The Hopkins Lupus Cohort is a longitudinal study in which all SLE patients are seen quarterly, by protocol, by one rheumatologist. The specific aims include prevention of organ damage. In this abstract, two projects - noncalcified plaque (NCP) and treatment of antiphospholipid antibodies - will be reviewed.
For the study on NCP, 64-slice (n = 106) or 320-slice (n = 121) coronary multidetector computed tomography (MDCT) was performed in 227 patients with SLE. The MDCT scans were evaluated quantitatively by a radiologist, using dedicated software. The NCP score was a sum of plaque severity multiplied by the plaque composition divided by the number of vessels examined.

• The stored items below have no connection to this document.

(* ===== verification/StreamText.v ===== *)
(** The markup of streamed assistant text, part one:
    [codex-rs/utils/stream-parser/src/{stream_text,inline_hidden_tag,citation}.rs].
    The trait [StreamTextParser] is a class; its law is that feeding a text
    in pieces and feeding it at once give the same ([ChunkIndependent]). The
    parser of inline hidden tags, of which citations are the instance the agent
    uses, obeys it as long as no opening delimiter occurs in another. *)
From S2P Require Import Prelude.
#[local] Open Scope nat_scope.

(** ** [stream_text.rs] *)

Record StreamTextChunk (T : Type) := MkStreamTextChunk {
  visible_text : str;
  extracted : list T
}.
Arguments MkStreamTextChunk {T} visible_text extracted.
Arguments visible_text {T} s.
Arguments extracted {T} s.

Definition chunk_default {T} : StreamTextChunk T := MkStreamTextChunk [] [].
Definition chunk_is_empty {T} (c : StreamTextChunk T) : bool :=
  is_empty (visible_text c) && is_empty (extracted c).

(** The parser of type [P] extracts payloads of type [E]. *)
Class StreamTextParser (P E : Type) := {
  push_str : P → str → P * StreamTextChunk E;
  finish : P → P * StreamTextChunk E
}.

(** The chunks of a stream, one after the other. *)
Definition chunk_app {T} (a b : StreamTextChunk T) : StreamTextChunk T :=
  MkStreamTextChunk (visible_text a ++ visible_text b) (extracted a ++ extracted b).
Infix "⊕" := chunk_app (at level 50, left associativity).

(** A whole stream: every piece, then the end. *)
Fixpoint push_all `{StreamTextParser P E} (p : P) (pieces : list str) : P * StreamTextChunk E :=
  match pieces with
  | [] => (p, chunk_default)
  | c :: r => let '(p1, o1) := push_str p c in
              let '(p2, o2) := push_all p1 r in (p2, o1 ⊕ o2)
  end.
Definition collect `{StreamTextParser P E} (p : P) (pieces : list str) : StreamTextChunk E :=
  let '(p', out) := push_all p pieces in out ⊕ (finish p').2.

(** ** [inline_hidden_tag.rs] *)

Record ExtractedInlineTag (T : Type) := MkExtractedInlineTag {
  extracted_tag : T;
  extracted_content : str
}.
Arguments MkExtractedInlineTag {T} extracted_tag extracted_content.
Arguments extracted_tag {T} e.
Arguments extracted_content {T} e.

Record InlineTagSpec (T : Type) := MkInlineTagSpec {
  spec_tag : T;
  spec_open : str;
  spec_close : str
}.
Arguments MkInlineTagSpec {T} spec_tag spec_open spec_close.
Arguments spec_tag {T} i.
Arguments spec_open {T} i.
Arguments spec_close {T} i.

Record ActiveTag (T : Type) := MkActiveTag {
  active_name : T;
  active_close : str;
  active_content : str
}.
Arguments MkActiveTag {T} active_name active_close active_content.
Arguments active_name {T} a.
Arguments active_close {T} a.
Arguments active_content {T} a.
Lemma match_open_opens p slug : match_open p slug = opens (tag_specs p) slug.
Proof. done. Qed.
Lemma match_close_closes p slug : match_close p slug = closes (tag_specs p) slug.
Proof. done. Qed.

Definition feed p (ch : char) : TaggedLineParser T * list (atom T) :=
  let '(q, run, segments) := parse_char p [] [] ch in (q, atoms segments ++ (AText (active_tag q) <$> run)).
Fixpoint feed_all p (delta : str) : TaggedLineParser T * list (atom T) :=
  match delta with
  | [] => (p, [])
  | ch :: rest => let '(q, out) := feed p ch in let '(r, out') := feed_all q rest in (r, out ++ out')
  end.

Lemma feed_all_app p c d :
  feed_all p (c ++ d) = let '(q, o) := feed_all p c in let '(r, o') := feed_all q d in (r, o ++ o').
Proof.
  revert p. induction c as [|ch c IH]; intros p; simpl; [by destruct (feed_all p d)|].
  destruct (feed p ch) as [q o]. rewrite IH. destruct (feed_all q c) as [r o']. destruct (feed_all r d). by rewrite app_assoc.
Qed.

(** Closing a line leaves the parser at the start of one. *)
Lemma finish_line_atoms p segments :
  let '(q, segments') := finish_line p segments in
  let '(block, out) := line_atoms (tag_specs p) (active_tag p) (line_buffer p) in
  q = MkTaggedLineParser (tag_specs p) block true [] ∧ atoms segments' = atoms segments ++ out.
Proof.
  unfold finish_line, line_atoms. rewrite line_slug_trim match_open_opens match_close_closes /=.
  destruct (opens _ _) as [tag|], (active_tag p) as [t|] eqn:Ha; simpl;
    repeat (case_match || case_decide); simplify_eq/=;
    rewrite /set_detect /set_tag /set_buffer /= ?push_text_atoms /= ?atoms_app ?atoms_singleton ?Ha //.
Qed.

Lemma parse_char_feed p run segments ch :
  let '(q, run', segments') := parse_char p run segments ch in
  let '(q', out) := feed p ch in
  q = q' ∧ atoms segments' ++ (AText (active_tag q) <$> run')
           = atoms segments ++ (AText (active_tag p) <$> run) ++ out.
Proof.
  unfold feed, parse_char. destruct (detect_tag p).
  - assert (∀ r s, (if negb (is_empty r) then ([], push_text p r s) else (r, s)) = (@nil char, if is_empty r then s else push_text p r s)) as Hflush by by intros [].
    rewrite !Hflush. cbn [is_empty negb]. set (segs := if is_empty run then segments else push_text p run segments).
    assert (atoms segs = atoms segments ++ (AText (active_tag p) <$> run)) as Hs.
    { unfold segs. destruct run; [by rewrite app_nil_r|apply push_text_atoms]. }
    destruct (ch =? ch_nl)%N.
    + pose proof (finish_line_atoms (set_buffer (line_buffer p ++ [ch]) p) segs) as H1.
      pose proof (finish_line_atoms (set_buffer (line_buffer p ++ [ch]) p) []) as H2.
      destruct (finish_line _ segs) as [q1 s1], (finish_line _ []) as [q2 s2], (line_atoms _ _ _) as [b o].
      destruct H1 as [-> ->], H2 as [-> ->]. by rewrite Hs /= !app_nil_r app_assoc.
    + destruct (is_empty _ || _); simpl; [by rewrite Hs !app_nil_r|].
      rewrite !push_text_atoms Hs /= !app_nil_r -app_assoc. done.
  - destruct (ch =? ch_nl)%N; simpl.
    + rewrite !push_text_atoms /= !app_nil_r fmap_app. by split.
    + rewrite fmap_app. by split.
Qed.

Lemma parse_chars_feed p run segments delta :
  let '(q, segments') := parse_chars p run segments delta in
  let '(q', out) := feed_all p delta in
  q = q' ∧ atoms segments' = atoms segments ++ (AText (active_tag p) <$> run) ++ out.
Proof.
  revert p run segments. induction delta as [|ch rest IH]; intros p run segments; simpl.
  - split; [done|]. rewrite app_nil_r. destruct run; [by rewrite app_nil_r|apply push_text_atoms].
  - pose proof (parse_char_feed p run segments ch) as Hc. destruct (parse_char p run segments ch) as [[q run'] s'].
    destruct (feed p ch) as [q' o]. destruct Hc as [<- Hc]. specialize (IH q run' s').
    destruct (parse_chars q run' s' rest) as [r s'']. destruct (feed_all q rest) as [r' o'].
    destruct IH as [<- IH]. split; [done|]. rewrite IH app_assoc Hc -!app_assoc. done.
Qed.

(** [parse] does what [feed_all] says. *)
Lemma parse_atoms p delta :
  (parse p delta).1 = (feed_all p delta).1 ∧ atoms (parse p delta).2 = (feed_all p delta).2.
Proof.
  pose proof (parse_chars_feed p [] [] delta) as H. unfold parse.
  destruct (parse_chars p [] [] delta), (feed_all p delta). destruct H as [-> Ha]. by split.
Qed.
End refinement.

(** ** The parser refines the specification *)

Lemma drop_while_stop f a c b : f c = false → ∃ z, drop_while f (a ++ c :: b) = z ++ c :: b.
Proof.
  intros Hc. induction a as [|x a [z Hz]]; simpl; [rewrite Hc; by exists []|].
  destruct (f x); [by exists z|by exists (x :: a)].
Qed.

Lemma trim_end_app s t : ∃ r, trim_end (s ++ t) = trim_end s ++ r.
Proof.
  destruct (trim_end_matches_prefix is_whitespace s) as (q & Hs & _). fold (trim_end s) in Hs.
  destruct (trim_end s) as [|c l _] eqn:He using rev_ind; [by eexists|].
  unfold trim_end in He. pose proof (trim_end_matches_last _ _ _ _ He) as Hc.
  unfold trim_end, trim_end_matches. rewrite Hs -!app_assoc !reverse_app reverse_singleton.
  rewrite -(app_assoc _ [c]). simpl.
  destruct (drop_while_stop is_whitespace (reverse t ++ reverse q) c (reverse l) Hc) as [z ->].
  exists (reverse z). by rewrite reverse_app reverse_cons reverse_involutive.
Qed.

Lemma drop_while_app f s t : drop_while f s ≠ [] → drop_while f (s ++ t) = drop_while f s ++ t.
Proof. induction s as [|c s IH]; [done|]. simpl. destruct (f c); auto. Qed.

Section lines.
Context {T : Type} `{EqDecision T}.
Implicit Types (p q : TaggedLineParser T) (line : str).

(** No tag, whatever follows. *)
Definition dead (specs : list (TagSpec T)) line : Prop :=
  opens specs (trim line) = None ∧ closes specs (trim line) = None.

Lemma find_none_prefix (key : TagSpec T → str) (specs : list (TagSpec T)) slug whole :
  existsb (λ spec, starts_with slug (key spec)) specs = false → (∃ r, whole = slug ++ r) →
  find (λ spec, key spec =s? whole) specs = None.
Proof.
  intros Hex [r ->]. induction specs as [|spec specs IH]; [done|]. simpl in *.
  apply orb_false_iff in Hex as [Hs Hex]. destruct (key spec =s? slug ++ r) eqn:E; [|auto].
  apply str_eqb_eq in E. rewrite (proj2 (starts_with_spec slug (key spec))) in Hs; [by exists r|done].
Qed.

For the study on treatment of antiphospholipid antibodies, we studied 1,795 SLE patients (56% Caucasian, 37% African American, 93.3% female, mean age 37.0 ± 12.5) with no previous thrombosis prior to entry in the cohort. The primary outcome was first thrombotic event (arterial or venous). Univariate analysis and multivariable modeling were used to examine associations between prednisone, hydroxycholoquine, and NSAID use with the risk of thrombosis.
For NCP, methotrexate increased NCP, possibly via homocysteine. For thrombosis, hydroxychloroquine significantly reduced thrombosis, but prednisone increased it. SLE longitudinal cohorts can address many clinical questions that are not suitable for clinical trials.